Le bilan officiel retenu à ce jour de cette mutinerie est de 35 morts, 35 blessés et 34
condamnations.
Deux enquêtes ont été menées par les pouvoirs publics, la première par le général de Périer des
Troupes coloniales (5 février 1945), la deuxième par l'inspecteur de 1ère classe du ministère des
Colonies Louis Mérat (15 mars 1945). Malgré les demandes d'élus d'outre-mer notamment Lamine
Guèye2, aucune enquête parlementaire n'a été diligentée.

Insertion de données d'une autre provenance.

(** ** The digests are strings of octets *)

Lemma be_bytes_octets (n : nat) (x : Z) :
  Forall (fun b => 0 <= b < 256) (Digest.be_bytes n x).
Proof.
  induction n as [|n IH]; simpl; constructor; [|exact IH].
  apply Z.mod_pos_bound. lia.
Qed.

Lemma le_bytes_octets (n : nat) (x : Z) :
  Forall (fun b => 0 <= b < 256) (Digest.le_bytes n x).
Proof.
  revert x; induction n as [|n IH]; intros x; simpl; constructor;
    [|apply IH].
  apply Z.mod_pos_bound. lia.
Qed.

Lemma digest_octets (a : HashAlgorithm) (data : pybytes) :
  Forall (fun b => 0 <= b < 256) (digest a data).
Proof.
  destruct a; simpl.
  - unfold Digest.md5. destruct (fold_left _ _ _) as [[[x1 x2] x3] x4].
    repeat (apply Forall_app; split); apply le_bytes_octets.
  - unfold Digest.sha1. destruct (fold_left _ _ _) as [[[[x1 x2] x3] x4] x5].
    repeat (apply Forall_app; split); apply be_bytes_octets.
  - unfold Digest.sha256.
    destruct (fold_left _ _ _) as [[[[[[[x1 x2] x3] x4] x5] x6] x7] x8].
    repeat (apply Forall_app; split); apply be_bytes_octets.
  - unfold Digest.sha512.
    destruct (fold_left _ _ _) as [[[[[[[x1 x2] x3] x4] x5] x6] x7] x8].
    repeat (apply Forall_app; split); apply be_bytes_octets.
Qed.

(** Equal concatenations with heads of one length. *)
Lemma app_inj_length {A} (h1 h2 e1 e2 : list A) :
  length h1 = length h2 -> h1 ++ e1 = h2 ++ e2 -> h1 = h2 /\ e1 = e2.
Proof.
  revert h2; induction h1 as [|x h1 IH]; intros [|y h2] L E;
    try discriminate L.
  - now split.
  - simpl in E. apply cons_inj in E. destruct E as [-> E].
    simpl in L. destruct (IH h2 (eq_add_S _ _ L) E) as [-> ->].
    now split.
Qed.

End NameFacts.

(* ================================================================== *)
(** * Further facts: the names [anonymize_file_name] returns *)

Section NameProperties.

Context {FS : Type} {host : Host FS}.

Lemma name_for_supported (a : HashAlgorithm) (n p : pystr) :
  name_for (algorithm_name a) n p
  = match Renaming.new_name a p n with
    | Some y => Ok y
    | None => Raise UnicodeEncodeError
    end.
Proof.
  unfold name_for, Renaming.new_name, encode_utf8.
  destruct (Utf8.encode n) as [data|]; [|reflexivity].
  now rewrite hashlib_supported.
Qed.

Tout historien qui se plonge dans les archives sur Thiaroye en commençant par le service
historique de la Défense (SHD) et les Archives nationales d'outre-mer (ANOM) perçoit d'emblée le
mouvement de contestation des ex-prisonniers de guerre suivi d'une rébellion armée que l'Armée
française a essayé de contenir par une démonstration de force. C'est la banale recherche d'un
télégramme reçu le 18 novembre 1944 à Dakar cité3 mais introuvable dans les archives qui a
déclenché un doute sur la présentation officielle de l'événement renforcé par l'impossibilité de
trouver les circulaires qui permettaient de connaître les droits de ces rapatriés. Il a été nécessaire
de questionner les sources, de confronter tous les rapports pour parvenir à faire émerger les
incohérences ; de consulter les dossiers personnels des officiers pour saisir les conséquences de
Thiaroye sur leur carrière, de déconstruire tout élément à charge, d'interpréter les textes de loi, de
vérifier les registres matricule des condamnés. Nous avons systématiquement recherché les
familles des officiers pour compléter les informations mais aussi celles des « mutins » dès lors
qu'un élément nous le permettait. Il a fallu également combler nos connaissances lacunaires en
matière d'armement. La consultation des pièces du procès des « mutins » aux archives de la
justice militaire et la confrontation avec l'ensemble de la documentation ont contribué à clarifier
certains points. Notre récente visite aux archives nationales du Royaume-Uni amène un nouvel
éclairage grâce aux rapports du consulat général dont un qui signale que des photos ont été prises
par des militaires américains4.
Le travail d'investigation a duré une quinzaine d'années en lien avec notre recherche sur les
prisonniers de guerre « indigènes »5 et a bénéficié d'aides précieuses d'archivistes et de
personnes qui, par leurs interrogations et leur éclairage, nous ont permis de reconstruire l'histoire
de Thiaroye.
La compréhension de cet événement historique s'est accélérée avec l'intervention du ministre de
la Défense, Jean-Yves Le Drian, nous permettant d'accéder à une circulaire et à cinq dossiers de
victimes6.
La connaissance factuelle de Thiaroye est désormais fixée. Bien que des zones d'ombre
subsistent, elles ne nuisent pas à la compréhension générale et à l'enseignement de cet
événement historique que nous pouvons nommer massacre
La spoliation
La solde de captivité
Dans les rapports écrits par les officiers après la « mutinerie », il est mentionné que la solde de
captivité n'a pas été réglée de manière uniforme dans les Centres de transition des indigènes
coloniaux (CCTIC) en métropole. Le rapport du commandant du Dépôt des isolés coloniaux (DIC)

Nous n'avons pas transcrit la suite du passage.